Exercise: Once you find the line with "- split; [reflexivity|]." in the entries below, return exactly every line from it through the line with "time taken for".

Dataset entries:
*** Block opens ***
(** The shape of every run of the body of [main]. *)
Lemma main_body_run (n : nat) (w : world) :
  exists evs_m ws,
    events (snd (main_body tsub fmt2f E n w)) =
      EvClose response_txt :: writes_of ws ++ evs_m
      ++ EvOpen response_txt :: events w
    /\ ((exists e,
           fst (main_body tsub fmt2f E n w) = Raise e /\ ws = []
           /\ outcome_of (Raise e : result unit) evs_m)
        \/ (exists rs total,
              outcome_of (Ok tt) evs_m
              /\ length rs = 3
              /\ (1 <= n -> Forall (@assessed T) rs
                            /\ StronglySorted (@by_grade_desc T) rs)
              /\ match fst (main_body tsub fmt2f E n w) with
                 | Ok _ => concat ws = transcript fmt2f total rs
                 | Raise e => (exists k, e = KeyError k) \/ e = IndexError
                 end)).
Proof.
  rewrite main_body_stages. cbv zeta.
  set (w1 := {| calls := calls w; ticks := S (ticks w);
                events := EvOpen response_txt :: events w |}).
  destruct (mp_seeds tsub E 3 w1) as (evs1 & He1 & Ho1).
  pose proof (@seeds_length T tsub E 3 w1) as Hlen.
  destruct (seeds tsub E 3 w1) as [[rs0|e] w2]; cbn [fst snd] in *.
  2:{ exists evs1, []. split; [simpl; now rewrite He1|].
      left. exists e. auto. }
  specialize (Hlen rs0 eq_refl).
  destruct (mp_rounds tsub E n 0 rs0 w2) as (evs2 & He2 & Ho2).
  pose proof (fun rs' => @rounds_result T tsub E n 0 rs0 rs' w2) as Hres.
  destruct (rounds tsub E n 0 rs0 w2) as [[rs|e] w3]; cbn [fst snd] in *.
  2:{ exists (evs2 ++ evs1), []. split.
      - simpl. rewrite He2, He1. now rewrite <- app_assoc.
      - left. exists e. split; [reflexivity|]. split; [reflexivity|].
        eapply outcome_of_app; eassumption. }
  destruct (Hres rs eq_refl) as [Hl Hsorted].
  set (w4 := {| calls := calls w3; ticks := S (ticks w3);
                events := events w3 |}).
  set (total := tsub (time E (ticks w3)) (time E (ticks w))).
  destruct (wt_write_summary total rs w4) as (ws & Hew & How).
  exists (evs2 ++ evs1), ws. split.
  - simpl. rewrite Hew. simpl. rewrite He2, He1.
    now rewrite <- !app_assoc.
  - right. exists rs, total.
    split; [eapply outcome_of_app; eassumption|].
    split; [congruence|]. split; [exact Hsorted|].
    destruct (fst (write_summary fmt2f total rs w4)); exact How.
Qed.
End SummaryProps.

(** ** The transcript of a run that completes *)

Lemma main_of_completed_body (T : Type) (tsub : T -> T -> T)
    (fmt2f : T -> text) (E : env T) (n : nat) (w : world) :
  fst (main_body tsub fmt2f E n w) = Ok tt ->
  main tsub fmt2f E n w = main_body tsub fmt2f E n w.
Proof.
  unfold main. destruct (main_body tsub fmt2f E n w) as [[u|e] w'];
    [reflexivity | discriminate].
Qed.



(** C3, as stated, fails: in the example run the file starts with the
    marker; no prose stands before it, and the seed response that was
    refined is not in the file at all. *)
Lemma transcript_has_no_prose_before_marker :
  exists f,
    demo_file = Some f
    /\ starts_with ([nl] ++ marker ++ [nl]) f = true
    /\ fst (split_content f) = []
    /\ ~ prose_before_marker f
    /\ contains (str "seed B") f = false.
Proof.
  eexists. split; [vm_compute; reflexivity|].
  split; [vm_compute; reflexivity|].
  split; [vm_compute; reflexivity|].
  split; [|vm_compute; reflexivity].
  unfold prose_before_marker.
  match goal with
  | |- ~ match ?c with _ => _ end =>
      let v := eval vm_compute in c in change c with v
  end.
  cbv beta iota. intros H. apply H. reflexivity.
Qed.

(** C3, amended: the file of a run that completes starts with an empty line
    and the marker line: nothing but a line break precedes the marker, and
    the response part cut off by [generate_html] is empty.  Nothing is
    written during the model phase: every write of the file comes after
    the last model call. *)
Theorem transcript_begins_with_marker (T : Type) (tsub : T -> T -> T)
    (fmt2f : T -> text) (E : env T) (n : nat) (w : world) :
  fst (main_body tsub fmt2f E n w) = Ok tt ->
  exists rest evs_m ws,
    file_content response_txt (snd (main_body tsub fmt2f E n w))
    = Some ([nl] ++ marker ++ [nl] ++ rest)
    /\ fst (split_content ([nl] ++ marker ++ [nl] ++ rest)) = []
    /\ ~ prose_before_marker ([nl] ++ marker ++ [nl] ++ rest)
    /\ events (snd (main_body tsub fmt2f E n w))
       = EvClose response_txt :: writes_of ws ++ evs_m
         ++ EvOpen response_txt :: events w
    /\ quiet evs_m.
Proof.
  intros Hok.
  destruct (main_body_run tsub fmt2f E n w) as (evs_m & ws & Hev & Hcase).
  destruct Hcase as [(e & He & _)|(rs & total & Hout & Hlen & Hs & Hws)];
    [congruence|].
  rewrite Hok in Hws.
  eexists _, evs_m, ws.
  split.
  - erewrite file_content_of_run with (tail := []);
      [|exact Hev | apply Hout | constructor].
    rewrite Hws. unfold transcript, marker. reflexivity.
  - split; [reflexivity|]. split; [|split; [exact Hev | apply Hout]].
    unfold prose_before_marker.
    match goal with
    | |- ~ match ?c with _ => _ end =>
        change c with (Some ([nl], [nl] ++ repeat "="%char 40 ++ [nl]
          ++ str "Total time taken for the process: " ++ fmt2f total
          ++ str " seconds" ++ [nl] ++ candidate_blocks fmt2f 0 rs
          ++ repeat "="%char 40 ++ [nl]
          ++ match rs with
             | [] => []
             | best :: _ =>
                 str "Best response: " ++ response best ++ str " (Grade: "
                 ++ format_opt text_of_Z (grade best) ++ str ")" ++ [nl]
             end))
    end.
    intros H. apply H. reflexivity.
Qed.

Lemma transcript_begins_with_marker_witness :
  fst (main_body Nat.sub demo_fmt demo_env 1 world0) = Ok tt
  /\ exists rest,
       file_content response_txt
         (snd (main_body Nat.sub demo_fmt demo_env 1 world0))
       = Some ([nl] ++ marker ++ [nl] ++ rest).
Proof.
  split; [vm_compute; reflexivity|].
  destruct (@transcript_begins_with_marker nat Nat.sub demo_fmt demo_env 1
              world0) as (rest & _ & _ & Hf & _);
    [vm_compute; reflexivity|].
  exists rest. exact Hf.
Defined.

(** ** Failures of a run *)

Lemma calls_of_writes (ws : list text) : calls_of (writes_of ws) = [].
Proof.
  unfold writes_of. rewrite <- map_rev.
  induction (rev ws) as [|d l IH]; simpl; auto.
Qed.

Lemma failed_call_not_good (q : request) (msg : text) :
  ~ good_call (q, ClientFailure msg).
Proof. intros H. exact H. Qed.

Lemma ungraded_call_not_good (q : request) (r : reply) (m : text) :
  is_grading q -> extract_grade (strip (rtext r)) = Raise (ValueError m) ->
  ~ good_call (q, Answer r).
Proof.
  intros Hq He Hg. destruct (Hg Hq) as [z Hz]. simpl in Hz. congruence.
Qed.

Lemma first_bad_call (c : request * answer)
    (l : list (request * answer)) (c0 : request * answer) :
  In c (c0 :: l) -> Forall good_call l -> ~ good_call c -> c = c0.
Proof.
  intros [->|Hin] Hl Hc; [reflexivity|].
  rewrite Forall_forall in Hl. destruct (Hc (Hl c Hin)).
Qed.

(** C6: in a run from the initial world, a model call that reports a client
    failure is the last call of the run; [main] catches the exception, logs
    and prints the message and returns, and the file stays empty.  A grading
    answer without a grade is the last call too; the [ValueError] leaves
    [main], nothing is printed, and the file stays empty. *)
Theorem failures_of_main (T : Type) (tsub : T -> T -> T) (fmt2f : T -> text)
    (E : env T) (n : nat) :
  (forall q msg,
     In (q, ClientFailure msg)
        (calls_of (events (snd (main tsub fmt2f E n world0)))) ->
     fst (main tsub fmt2f E n world0) = Ok tt
     /\ file_content response_txt (snd (main tsub fmt2f E n world0))
        = Some []
     /\ exists evs rest,
          events (snd (main tsub fmt2f E n world0))
          = EvPrint (str "A client error occurred: " ++ msg)
            :: EvLog ERROR (str "A client error occurred: " ++ msg)
            :: EvClose response_txt :: evs ++ [EvOpen response_txt]
          /\ quiet evs
          /\ calls_of evs = (q, ClientFailure msg) :: rest
          /\ Forall good_call rest)
  /\ (forall q r m,
        In (q, Answer r)
           (calls_of (events (snd (main tsub fmt2f E n world0)))) ->
        is_grading q ->
        extract_grade (strip (rtext r)) = Raise (ValueError m) ->
        fst (main tsub fmt2f E n world0) = Raise (ValueError m)
        /\ file_content response_txt (snd (main tsub fmt2f E n world0))
           = Some []
        /\ exists evs rest,
             events (snd (main tsub fmt2f E n world0))
             = EvClose response_txt :: evs ++ [EvOpen response_txt]
             /\ quiet evs
             /\ calls_of evs = (q, Answer r) :: rest
             /\ Forall good_call rest).
Proof.
  destruct (main_body_run tsub fmt2f E n world0)
    as (evs_m & ws & Hev & Hcase).
  assert (Hcalls : forall tail, calls_of tail = [] ->
            calls_of (tail ++ events (snd (main_body tsub fmt2f E n world0)))
            = calls_of evs_m).
  { intros tail Ht. rewrite Hev, calls_of_app, Ht. simpl.
    rewrite !calls_of_app, calls_of_writes. simpl. apply app_nil_r. }
  pose proof (Hcalls [] eq_refl) as Hcalls0. cbn [app] in Hcalls0.
  unfold main.
  destruct (main_body tsub fmt2f E n world0) as [res w'] eqn:Hrun.
  cbn [fst snd] in *.
  destruct Hcase as [(e & -> & -> & Hquiet & Hout)
                    |(rs & total & [Hquiet Hgood] & _ & _ & Hres)].
  - (* the model phase raised [e] *)
    simpl app in Hev.
    assert (Hfile : forall tail w'', file_free tail ->
              events w'' = tail ++ events w' ->
              file_content response_txt w'' = Some []).
    { intros tail w'' Ht Hw''.
      apply (@file_content_of_run world0 w'' evs_m [] tail); auto.
      rewrite Hw'', Hev. reflexivity. }
    destruct e as [msg'|m'| | |]; cbn [fst snd log print emit bind events].
    + destruct Hout as (q' & rest & Hc & Hrest). split.
      * intros q msg Hin.
        change (EvPrint (str "A client error occurred: " ++ msg')
                :: EvLog ERROR (str "A client error occurred: " ++ msg')
                :: events w')
          with ([EvPrint (str "A client error occurred: " ++ msg');
                 EvLog ERROR (str "A client error occurred: " ++ msg')]
                ++ events w') in Hin.
        rewrite Hcalls in Hin by reflexivity. rewrite Hc in Hin.
        apply first_bad_call in Hin;
          [|exact Hrest | apply failed_call_not_good].
        injection Hin as -> ->.
        split; [reflexivity|]. split.
        { apply (Hfile [EvPrint (str "A client error occurred: " ++ msg');
                        EvLog ERROR (str "A client error occurred: " ++ msg')]);
            [repeat constructor | reflexivity]. }
        exists evs_m, rest. rewrite Hev. auto.
      * intros q r m Hin Hq He.
        change (EvPrint (str "A client error occurred: " ++ msg')
                :: EvLog ERROR (str "A client error occurred: " ++ msg')
                :: events w')
          with ([EvPrint (str "A client error occurred: " ++ msg');
                 EvLog ERROR (str "A client error occurred: " ++ msg')]
                ++ events w') in Hin.
        rewrite Hcalls in Hin by reflexivity. rewrite Hc in Hin.
        apply first_bad_call in Hin;
          [discriminate | exact Hrest
           | eapply ungraded_call_not_good; eassumption].
    + destruct Hout as (q' & r' & rest & Hc & Hq' & Hm' & He' & Hrest).
      split.
      * intros q msg Hin. rewrite Hcalls0 in Hin. rewrite Hc in Hin.
        apply first_bad_call in Hin;
          [discriminate | exact Hrest | apply failed_call_not_good].
      * intros q r m Hin Hq He. rewrite Hcalls0 in Hin. rewrite Hc in Hin.
        apply first_bad_call in Hin;
          [|exact Hrest | eapply ungraded_call_not_good; eassumption].
        injection Hin as -> ->.
        split; [congruence|]. split.
        { apply (Hfile []); [constructor | reflexivity]. }
        exists evs_m, rest. rewrite Hev. auto.
    + split; [intros q msg Hin | intros q r m Hin Hq He];
        rewrite Hcalls0 in Hin; exfalso;
        rewrite Forall_forall in Hout; apply Hout in Hin;
        [apply (failed_call_not_good Hin)
        | apply (ungraded_call_not_good Hq He Hin)].
    + split; [intros q msg Hin | intros q r m Hin Hq He];
        rewrite Hcalls0 in Hin; exfalso;
        rewrite Forall_forall in Hout; apply Hout in Hin;
        [apply (failed_call_not_good Hin)
        | apply (ungraded_call_not_good Hq He Hin)].
    + split; [intros q msg Hin | intros q r m Hin Hq He];
        rewrite Hcalls0 in Hin; exfalso;
        rewrite Forall_forall in Hout; apply Hout in Hin;
        [apply (failed_call_not_good Hin)
        | apply (ungraded_call_not_good Hq He Hin)].
  - (* the model phase went well: every call is a good one *)
    assert (Hbad : forall c, In c (calls_of (events w')) -> good_call c).
    { intros c Hin. rewrite Hcalls0 in Hin.
      rewrite Forall_forall in Hgood. now apply Hgood. }
    split; [intros q msg Hin | intros q r m Hin Hq He]; exfalso.
    + destruct res as [u|[msg0| | | |]]; cbn [snd] in Hin;
        apply Hbad in Hin; apply (failed_call_not_good Hin).
    + destruct res as [u|[msg0| | | |]]; cbn [snd] in Hin;
        apply Hbad in Hin; apply (ungraded_call_not_good Hq He Hin).
Qed.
*** Block closes ***
The completed task:
  - split; [reflexivity|]. split; [|split; [exact Hev | apply Hout]].
    unfold prose_before_marker.
    match goal with
    | |- ~ match ?c with _ => _ end =>
        change c with (Some ([nl], [nl] ++ repeat "="%char 40 ++ [nl]
          ++ str "Total time taken for the process: " ++ fmt2f total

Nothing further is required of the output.